Of the error of the mesmerists in bestowing an illjudged appellation, the opposite party have taken ample advantage. They have thrust forward the unlucky cognomen into the very van of discussion, and have thus compelled an inquiry into the cause of mesmerism, before the phenomena could be well considered. Surely it must be conceded that so singular an inversion of true philosophical investigation cannot but have proved highly detrimental to the subject of our discussion. In what other matter have we acted so strangely as to inquire into the secret cause, before men are well agreed respecting the visible effects? Do we not, in conducting an important analysis, first ascertain the phenomena, their characteristics, and the circumstances under which they appear; and then, after long and careful induction, name-but with caution- some pervading principle into which they may all be harmoniously resolved? Not only is it natural thus to commence a course of reasoning with what is nearest to our apprehensions, but, by so doing, we secure that essential requisite to an argument - a firm and undebateable ground, where both he who would convince, and he who is to be persuaded, may meet as on a neutral territory, and, taking a common point for starting, be advantaged with at least a probability of arriving at a common conclusion.
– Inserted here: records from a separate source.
Definition rollback_open (l : ResourceLedger) (id generation : Z) : ledger_result :=
  match entry_checked l id generation OpRollbackOpen with
  | Err e => (l, Err e)
  | Ok e =>
      match le_state e with
      | Reserved => (mkLedger (delete id (entries l)) (next_generation l), Ok e)
      | s => reject l id s OpRollbackOpen
      end
  end.

Definition quarantine (l : ResourceLedger) (id generation : Z) (step : option CleanupStep)
  : ledger_result :=
  match entry_mut_checked l id generation OpQuarantine with
  | Err e => (l, Err e)
  | Ok e =>
      match le_state e with
      | Closed | Quarantined => fail l id (TerminalState (le_state e) OpQuarantine)
      | _ => put l id (with_state e Quarantined step)
      end
  end.

Definition entry (l : ResourceLedger) (id : Z) : option LedgerEntry := entries l !! id.
Definition ledger_len (l : ResourceLedger) : Z := Z.of_nat (size (entries l)).
Definition ledger_is_empty (l : ResourceLedger) : bool := bool_decide (entries l = ∅).

(** *** Typed ledgers: the marker type fixes the kind. *)
Class LedgerResourceKind (K : Type) := KIND : ResourceKind.
Record TypedResourceLedger (K : Type) := mkTyped { typed_inner : ResourceLedger }.
Arguments mkTyped {K}.
Arguments typed_inner {K}.
Definition typed_default {K} : TypedResourceLedger K := mkTyped ledger_default.
Definition typed_kind {K} `{LedgerResourceKind K} (l : TypedResourceLedger K) : ResourceKind := KIND.
(** Every other operation of the wrappers delegates to [inner]. *)
Definition typed_op {K} (op : ResourceLedger -> ledger_result) (l : TypedResourceLedger K)
  : TypedResourceLedger K * result LedgerEntry LedgerError :=
  let '(inner, r) := op (typed_inner l) in (mkTyped inner, r).

(** *** A request, for traces *)
Inductive request :=
| RReserve (id : Z)
| RCommitLive (id g : Z)
| RBeginClose (id g : Z) (step : CleanupStep)
| RAdvance (id g : Z) (step : CleanupStep)
| RMarkFailed (id g : Z) (step : CleanupStep)
| RCommitClose (id g : Z)
| RRollback (id g : Z)
| RQuarantine (id g : Z) (step : option CleanupStep).

Definition serve (l : ResourceLedger) (r : request) : ledger_result :=
  match r with
  | RReserve id => reserve l id
  | RCommitLive id g => commit_live l id g
  | RBeginClose id g s => begin_close l id g s
  | RAdvance id g s => advance_cleanup_step l id g s
  | RMarkFailed id g s => mark_cleanup_failed l id g s
  | RCommitClose id g => commit_close l id g
  | RRollback id g => rollback_open l id g
  | RQuarantine id g s => quarantine l id g s
  end.
Definition serve_all (l : ResourceLedger) (rs : list request) : ResourceLedger :=
  foldl (fun l r => (serve l r).1) l rs.

(** ** The abstract life cycle of one incarnation *)
(** Not yet drawn, in the ledger, or gone: rolled back, or drawn for another
    id. *)
Inductive phase := Unborn | In (s : LedgerState) | Gone.

Inductive lifecycle : phase -> phase -> Prop :=
| lc_reserve : lifecycle Unborn (In Reserved)
| lc_elsewhere : lifecycle Unborn Gone
| lc_commit_live : lifecycle (In Reserved) (In Live)
| lc_rollback : lifecycle (In Reserved) Gone
| lc_close s : s = Live \/ s = CleanupFailed -> lifecycle (In s) (In Closing)
| lc_fail : lifecycle (In Closing) (In CleanupFailed)
| lc_closed s : s = Closing \/ s = CleanupFailed -> lifecycle (In s) (In Closed)
| lc_quarantine s : is_terminal s = false -> lifecycle (In s) (In Quarantined).

(** The phase of generation [g] of [id]: not yet drawn, in the ledger, or gone. *)
Definition phase_of (l : ResourceLedger) (id g : Z) : phase :=
  match entries l !! id with
  | Some e => if le_generation e =? g then In (le_state e)
              else if next_generation l <? g then Unborn else Gone
  | None => if next_generation l <? g then Unborn else Gone
  end.

(** What the table says of a request on an entry it addresses: the new entry,
    or [None] when it is refused. *)
Definition table (op : request) (e : LedgerEntry) : option (option LedgerEntry) :=
  match op, le_state e with
  | RCommitLive _ _, Reserved => Some (Some (with_state e Live None))
  | RBeginClose _ _ s, (Live | CleanupFailed) => Some (Some (with_state e Closing (Some s)))
  | RAdvance _ _ s, (Closing | CleanupFailed) => Some (Some (with_state e (le_state e) (Some s)))
  | RMarkFailed _ _ s, (Closing | CleanupFailed) => Some (Some (with_state e CleanupFailed (Some s)))
  | RCommitClose _ _, (Closing | CleanupFailed) => Some (Some (with_state e Closed None))
  | RRollback _ _, Reserved => Some None
  | RQuarantine _ _ s, (Reserved | Live | Closing | CleanupFailed) =>
      Some (Some (with_state e Quarantined s))
  | _, _ => None
  end.
Definition op_of (r : request) : LedgerOperation :=
  match r with
  | RReserve _ => OpReserve | RCommitLive _ _ => OpCommitLive | RBeginClose _ _ _ => OpBeginClose
  | RAdvance _ _ _ => OpAdvanceCleanupStep | RMarkFailed _ _ _ => OpMarkCleanupFailed
  | RCommitClose _ _ => OpCommitClose | RRollback _ _ => OpRollbackOpen
  | RQuarantine _ _ _ => OpQuarantine
  end.
Definition target (r : request) : Z :=
  match r with
  | RReserve id | RCommitLive id _ | RBeginClose id _ _ | RAdvance id _ _ | RMarkFailed id _ _
  | RCommitClose id _ | RRollback id _ | RQuarantine id _ _ => id
  end.
Definition target_generation (r : request) : option Z :=
  match r with
  | RReserve _ => None
  | RCommitLive _ g | RBeginClose _ g _ | RAdvance _ g _ | RMarkFailed _ g _ | RCommitClose _ g
  | RRollback _ g | RQuarantine _ g _ => Some g
  end.

(** ** The operations follow the table *)
Lemma reject_eq l id s op : reject l id s op
  = fail l id (if is_terminal s then TerminalState s op else InvalidTransition s op).
Proof. unfold reject. by destruct (is_terminal s). Qed.

(** A request that addresses an entry of its generation. *)
Definition answer (l : ResourceLedger) (r : request) (e : LedgerEntry) : ledger_result :=
  match table r e with
  | Some (Some e') => put l (target r) e'
  | Some None => (mkLedger (delete (target r) (entries l)) (next_generation l), Ok e)
  | None => fail l (target r) (if is_terminal (le_state e) then TerminalState (le_state e) (op_of r)
                               else InvalidTransition (le_state e) (op_of r))
  end.

Lemma serve_absent l r : target_generation r <> None -> entries l !! target r = None ->
  serve l r = fail l (target r) NotFound.
Proof.
  intros Hg He. destruct r; cbn in *; try done;
    unfold commit_live, begin_close, advance_cleanup_step, mark_cleanup_failed, commit_close,
      rollback_open, quarantine, entry_mut_checked, entry_checked; by rewrite He.
Qed.

Lemma serve_other l r e g : target_generation r = Some g -> entries l !! target r = Some e ->
  le_generation e <> g -> serve l r = fail l (target r) (GenerationMismatch (le_generation e) g).
Proof.
  intros Hg He Hne. apply Z.eqb_neq in Hne. destruct r; simplify_eq/=;
    unfold commit_live, begin_close, advance_cleanup_step, mark_cleanup_failed, commit_close,
      rollback_open, quarantine, entry_mut_checked, entry_checked; by rewrite He, Hne.
Qed.

Lemma serve_addressed l r e : target_generation r = Some (le_generation e) ->
  entries l !! target r = Some e -> serve l r = answer l r e.
Proof.
  intros Hg He. unfold answer. destruct r; simplify_eq/=;
    unfold commit_live, begin_close, advance_cleanup_step, mark_cleanup_failed, commit_close,
      rollback_open, quarantine, entry_mut_checked, entry_checked; rewrite He, Z.eqb_refl; cbn;
    destruct e as [i g [] st]; reflexivity.
Qed.

(** C19. Every operation on an existing resource is its row of the transition
    table: an absent id is not found, another generation is a mismatch, an
    allowed transition replaces (or, for a rollback, removes) exactly that
    entry and answers with it, and anything else is refused, as a terminal
    state or an invalid transition, with the ledger as it was.  A reservation
    succeeds exactly for an id the ledger does not hold, closed ids included,
    and draws the next 64-bit generation. *)
Theorem ledger_table (l : ResourceLedger) (r : request) :
  serve l r =
  match target_generation r with
  | None =>
      match entries l !! target r with
      | Some e => fail l (target r) (AlreadyExists (le_state e))
      | None =>
          if next_generation l <? u64_max then
            let e := mkLedgerEntry (target r) (next_generation l + 1) Reserved None in
            (mkLedger (<[target r := e]> (entries l)) (next_generation l + 1), Ok e)
          else fail l (target r) GenerationOverflow
      end
  | Some g =>
      match entries l !! target r with
      | None => fail l (target r) NotFound
      | Some e =>
          if le_generation e =? g then answer l r e
          else fail l (target r) (GenerationMismatch (le_generation e) g)
      end
  end.
Proof.
  destruct (target_generation r) as [g|] eqn:Hg.
  - destruct (entries l !! target r) as [e|] eqn:He; [|by apply serve_absent; [congruence|]].
    destruct (Z.eqb_spec (le_generation e) g) as [<-|Hne]; [by apply serve_addressed|].
    by apply serve_other.
  - destruct r; simplify_eq/=. unfold reserve. destruct (entries l !! id); [done|].
    unfold checked_add. destruct (Z.ltb_spec (next_generation l) u64_max);
      destruct (Z.leb_spec (next_generation l + 1) u64_max); (done || lia).
Qed.

(** ** Invariant and refinement *)
Record ledger_inv (l : ResourceLedger) : Prop := {
  ledger_bound : 0 <= next_generation l <= u64_max;
  ledger_entries : map_Forall (fun id e => le_id e = id /\ 0 < le_generation e <= next_generation l)
    (entries l);
  ledger_distinct : forall i j e e', entries l !! i = Some e -> entries l !! j = Some e' ->
    le_generation e = le_generation e' -> i = j
}.

Lemma ledger_default_inv : ledger_inv ledger_default.
Proof. split; [cbn; unfold u64_max; lia|apply map_Forall_empty|done]. Qed.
Facts are this neutral ground; -facts are this point of vantage; for it is to be remarked that respecting outward and visible pheno

mena there is ordinarily but little difference of opinion, while, in reference to hidden causes, men ever are and must be divided. For instance, every one knows the sensation of light, and may convince himself, if he pleases, that under such and such circumstances, such and such phenomena do occur. So far mankind are agreed: but when we would assign the primary cause of light and its phenomena, we find the war commenced, and opinions far divided some adopting the undulatory theory, while others fondly cling to the Newtonian doctrine of emitted rays.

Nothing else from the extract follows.